CourtNew York Supreme Court — Appellate Division

Patricia Pazner, New York, NY (Jonathan Schoepp–Wong of counsel), for appellant.

Michael E. McMahon, District Attorney, Staten Island, NY (Morrie I. Kleinbart and Thomas B. Litsky of counsel), for respondent.

MARK C. DILLON, J.P., LEONARD B. AUSTIN, COLLEEN D. DUFFY, CHERYL E. CHAMBERS, JOSEPH J. MALTESE, JJ.

DECISION & ORDER

Appeal by the defendant from a judgment of the Supreme Court, Richmond County (William Garnett, J.), rendered December 2, 2016, convicting him of murder in the second degree, upon a jury verdict, and imposing sentence.

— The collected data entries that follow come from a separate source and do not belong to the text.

(** What a client of the turn relies on. *)
Lemma turn_spec conversation query w : exists o t,
  RunTurnAsync conversation query w = Some (o, t, recorded conversation query o) /\
  forall r, o = Completed r -> concat (t_sink t) = Answer_ r.
Proof.
  destruct (loop_refines query (default [] conversation) (S MaxToolSteps) (turn_start query w) (turn_start_ok query w) eq_refl ltac:(lia))
    as (o & t & k & t1 & Hl & _ & _ & _ & Hok & Hlast).
  exists o, t. split; [by apply RunTurnAsync_loop|]. intros r ->. apply last_round_ok in Hlast as ([_ Ha _] & _ & [?|(reason & E & _)]); [done| |done].
  unfold Finish in E. simplify_eq/=. done.
Qed.

(** C23: A turn always ends (six questions to the brain at most), and it is what the specification says: at
    most five rounds, in each of which the brain calls a tool and the tool's result, or an error in its place,
    is recorded; then the last question.  No exception escapes but a cancellation.  A completed turn's answer
    is exactly what reached the sink, the turn is appended to the conversation once, and a cancelled
    turn is not appended; the step cap is reported only after five tools; the tags of the trace are
    bounded. *)
Theorem turn_is_bounded (conversation : option (list ConversationTurn)) (query : text) (w : W) :
  exists o t k t1,
    RunTurnAsync conversation query w = Some (o, t, recorded conversation query o) /\
    rounds query (default [] conversation) k (turn_start query w) t1 /\
    last_round query (default [] conversation) t1 o t /\
    k <= MaxToolSteps /\ t_tools t = k /\ paired (t_steps t) k /\ Forall bounded_event (t_events t) /\
    forall r, o = Completed r -> Answer_ r = concat (t_sink t) /\ ToolSteps r = k /\
                                 (StopReason r = StepCapReached -> k = MaxToolSteps).
Proof.
  destruct (loop_refines query (default [] conversation) (S MaxToolSteps) (turn_start query w) (turn_start_ok query w) eq_refl ltac:(lia))
    as (o & t & k & t1 & Hl & Hr & Hk & Hlt & Hok & Hlast).
  simpl in Hk. pose proof (last_round_ok _ _ _ _ _ Hok Hlast) as ([Hp Ha He] & Hkt & Ho). rewrite Hkt, Hk in Hp. rewrite Hk in *.
  exists o, t, k, t1. split_and!; [by apply RunTurnAsync_loop | done | done | lia | done | done | done |].
  intros r ->. destruct Ho as [?|(reason & E & Hcap)]; [done|]. unfold Finish in E. simplify_eq/=. done.
Qed.
End Turn.

(** ** The conversation is a window *)

Lemma evict_drop l : evict l = drop (length l - MaxTurns) l.
Proof.
  induction l as [|x l IH]; [done|]. cbn [evict]. case_bool_decide as Hl.
  - rewrite IH. change (length (x :: l)) with (S (length l)) in *. by rewrite Nat.sub_succ_l by lia.
  - replace (length (x :: l) - MaxTurns) with 0 by lia. done.
Qed.

Definition newest (l : list ConversationTurn) : list ConversationTurn := drop (length l - MaxTurns) l.

Lemma Append_newest q a l : Append q a (newest l) = newest (l ++ [clamped q a]).
Proof.
  unfold Append, newest. rewrite evict_drop, !length_app, length_drop. simpl length.
  destruct (decide (length l <= MaxTurns)) as [Hle|Hgt].
  - replace (length l - MaxTurns) with 0 by lia. rewrite drop_0. f_equal. lia.
  - rewrite <- drop_app_le by lia. rewrite drop_drop. f_equal. lia.
Qed.

Lemma ops_newest ops acc : fold_left apply_op ops (newest acc) = newest (since_reset acc ops).
Proof.
  revert acc. induction ops as [|[q a|] ops IH]; intros acc; [done| |]; cbn [fold_left apply_op since_reset].
  - by rewrite Append_newest, IH.
  - unfold Reset. by rewrite <- (IH []).
Qed.

Lemma since_reset_clamped acc ops :
  Forall (fun t => exists q a, t = clamped q a) acc -> Forall (fun t => exists q a, t = clamped q a) (since_reset acc ops).
Proof.
  revert acc. induction ops as [|[q a|] ops IH]; intros acc Ha; [done| |]; cbn [since_reset]; apply IH; [|done].
  apply Forall_app. split; [done|]. apply Forall_singleton. by exists q, a.
Qed.
Lemma tool_rule_render t : plain_tool t -> tool_rule t = tc t ++ lit " ::= " ++ render (rule_tool t) ++ [10].
Proof.
  intros [Hn Hps]. unfold tool_rule, tc, rule_tool. change (quo " ::= '{\'tool\':\'") with (lit " ::= " ++ quo "'{\'tool\':\'").
  rewrite <- !app_assoc. do 3 (apply f_equal).
  change (render (Seq ?es)) with (join (lit " ") (map render es)).
  assert (render (Term (call_head t)) = quo "'{\'tool\':\'" ++ Name t ++ quo "\',\'args\':'") as Ehead.
  { unfold call_head. cbn [render]. rewrite !map_app, !concat_app, (quote_plain (Name t)) by done. by rewrite <- !app_assoc. }
  assert (join (lit " ") (map render (args_items t)) = ArgsRule t /\ map render (args_items t) <> []) as [Eargs Hne].
  { unfold args_items, ArgsRule. destruct (Params t) as [|p ps] eqn:Ep; [done|]. split; [|done].
    rewrite !map_app, join_app, join_app; [|apply param_items_nonempty | done | done | by destruct (map render _)].
    by rewrite (args_params_render (p :: ps) true Hps ltac:(done)). }
  rewrite !map_app, join_app; [|done | by destruct (map render (args_items t))].
  rewrite join_app, Eargs by done. cbn [map join]. rewrite Ehead. by rewrite <- !app_assoc.
Qed.

Lemma alternatives_render tools : forall first,
  alternatives first tools = (if first then [] else match tools with [] => [] | _ => lit " | " end) ++
    join (lit " | ") (map render (map (fun t => Ref (tc t)) tools)).
Proof.
  induction tools as [|t tools IH]; intros first; [by destruct first|]. cbn [alternatives map render].
  rewrite (IH false). unfold tc at 2. destruct tools as [|t' tools]; [by destruct first; cbn [map join app]; rewrite ?app_nil_r|].
  rewrite (join_cons _ (lit "tc_" ++ Name t)) by done. by rewrite <- (app_assoc _ (Name t)).
Qed.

ORDERED that the judgment is modified, on the law, by directing that the sentence imposed run concurrently with a sentence imposed on February 26, 2013, in connection with the defendant's prior conviction of criminal possession of a weapon in the second degree; as so modified, the judgment is affirmed.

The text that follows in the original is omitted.